=== Begin Enclosure ===

Lemma evaluate_detection_ok identity n self ownership windows now unix :
  engines_ok identity n self → n + 1 < U64_MAX →
  RateIdentity_new (or_ifindex ownership) (or_generation ownership) = Ok identity →
  engines_ok identity (n + 2) (evaluate_detection self ownership windows now unix).
Proof.
  intros Hok Hn Hid. unfold evaluate_detection. cbv zeta.
  assert (engines_ok identity (n + 2) self) as Hsame by (eapply engines_ok_mono; [|done]; lia).
  destruct (sv_baseline self) as [baseline|]; [|done].
  destruct (sv_fingerprint_window self) as [window|]; [|done].
  destruct (DetectionSignals_derive _ _ _ _) as [signals|].
  2: { apply (engines_ok_mono _ (n + 1)); [lia|]. by apply engines_ok_clear; [|lia|]. }
  destruct (sv_detection self) as [g|] eqn:Hg; [|done].
  destruct (_ && _); [done|].
  pose proof (engines_ok_update_detection identity n self (λ g, (evaluate g now unix signals).1)
    (OpDetect now unix signals) Hok) as Hev.
  rewrite Hg in Hev. cbn [fmap option_fmap option_map] in Hev. specialize (Hev ltac:(lia) ltac:(done)).
  assert (engines_ok identity (n + 1) (set_detection self (Some (evaluate g now unix signals).1))) as Hset.
  { apply Hev. intros g' <- Hw Hs. by apply evaluate_identity. }
  destruct (evaluate g now unix signals) as [g' [r|e]]; cbn [fst] in Hset.
  - eapply engines_ok_mono; [|done]. lia.
  - replace (n + 2) with (n + 1 + 1) by lia. apply engines_ok_clear; [done|lia|done].
Qed.

Lemma cache_snapshot_engines identity n self raw now unix :
  engines_ok identity n self → engines_ok identity n (cache_background_snapshot self raw now unix).
Proof. intros Hok. unfold cache_background_snapshot. repeat case_match; try done. by apply engines_ok_incidents. Qed.

Lemma tick_evaluate_ok identity n self ownership raw due now unix windows :
  engines_ok identity n self → n + 2 < U64_MAX →
  RateIdentity_new (or_ifindex ownership) (or_generation ownership) = Ok identity →
  engines_ok identity (n + 3) (tick_evaluate self ownership raw due now unix windows).1.
Proof.
  intros Hok Hn Hid. unfold tick_evaluate.
  match goal with |- context [if bool_decide (dw_state _ = RateReady) then ?a else ?b] =>
    set (st := if bool_decide (dw_state (windows !!! 1%fin) = RateReady) then a else b) end.
  assert (engines_ok identity n st.1) as Hst.
  { unfold st. case_bool_decide; [|done]. pose proof (eo_baseline _ _ _ Hok) as Hb.
    destruct (sv_baseline self) as [g|]; [|done]. destruct Hb as [Hwf Hbi].
    pose proof (baseline_step_wf g (OpEvaluate (windows !!! 1%fin) unix) Hwf) as Hstep.
    pose proof (evaluate_ready_window_identity g (windows !!! 1%fin) unix Hwf) as Hident.
    cbn [baseline_step] in Hstep. destruct (evaluate_ready_window g _ unix) as [g' res]. cbn [fst] in *.
    destruct Hok. constructor; try done. cbn. split; [done|congruence]. }
  destruct st as [self1 failed]. cbn [fst] in Hst. destruct failed.
  { apply (engines_ok_mono _ (n + 1)); [lia|]. by apply engines_ok_clear; [|lia|]. }
  assert (engines_ok identity (n + 1) (if due then record_analysis_fingerprints self1 (ro_fingerprints raw) now unix
    else (self1, true)).1) as Hrec.
  { destruct due; [apply record_analysis_ok; [done|lia]|]. eapply engines_ok_mono; [|done]. lia. }
  destruct (if due then _ else _) as [self2 analysed]. cbn [fst] in Hrec.
  destruct analysed; cbn [negb fst]; [|eapply engines_ok_mono; [|done]; lia].
  apply cache_snapshot_engines. replace (n + 3) with (n + 1 + 2) by lia.
  apply evaluate_detection_ok; [done|lia|done].
Qed.

Lemma RateSample_new_ok identity now unix vlan hooks s :
  RateSample_new identity now unix vlan hooks = Ok s → is_u64 now → (∀ i, hook_u64 (hooks !!! i)) → sample_ok s.
Proof.
  unfold RateSample_new. intros (? & _ & Hr)%bind_Ok Hn Hh. apply bind_Ok in Hr as ([] & Hv & [= <-]).
  by split_and!.
Qed.

Lemma tick_success_ok identity n self ownership raw due now unix h :
  engines_ok identity n self → n + 2 < U64_MAX → is_u64 now → (∀ i, hook_u64 (ro_hooks raw !!! i)) →
  RateIdentity_new (or_ifindex ownership) (or_generation ownership) = Ok identity →
  sv_history self = Some h →
  engines_ok identity (n + 3) (tick_success self ownership raw due now unix h).1.
Proof.
  intros Hok Hn Hnow Hh Hid Hs. unfold tick_success. cbv zeta.
  pose proof (eo_history _ _ _ Hok) as Hw. rewrite Hs in Hw. destruct Hw as [Hwf Hi].
  assert (∀ h error, rate_wf h → rh_identity h = identity → engines_ok identity (n + 3)
    (reject_integrity (set_history self (Some h)) ownership (λ history, record_history_failure history now error)
       (baseline_code_for_rate_error error) DETECTION_RATE_INVALID now unix).1) as Hreject.
  { intros h' error Hwf' Hi'. apply (engines_ok_mono _ (n + 1)); [lia|].
    apply reject_integrity_ok; [by apply engines_ok_history|lia|done|..]; intros.
    - by apply history_failure_wf.
    - apply history_failure_identity. }
  destruct (rate_sample raw now unix) as [sample|] eqn:Hsample.
  2: { apply (engines_ok_mono _ (n + 1)); [lia|]. apply reject_integrity_ok; [done|lia|done| |done].
       intros. by apply cleared_failure_wf. }
  assert (sample_ok sample) as Hsok.
  { unfold rate_sample in Hsample. apply bind_Ok in Hsample as (i & _ & Hnew). by eapply RateSample_new_ok. }
  pose proof (rate_wf_insert h sample Hwf Hsok) as Hins. pose proof (insert_sample_identity h sample) as Hii.
  unfold record_success. destruct (insert_sample h sample) as [h' [[]|e]]; cbn [fst] in *.
  2: { apply Hreject; [done|congruence]. }
  destruct (detailed_windows h' now) as [windows|e]; [|apply Hreject; [done|congruence]].
  apply tick_evaluate_ok; [|done..]. apply engines_ok_history; [done..|congruence].
Qed.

=== End Enclosure ===

* [EXERCISE GOAL]:
Could you say how many lines in the data above contain "then"? Reply with the number alone.

* [RESPONSE BOX]:
4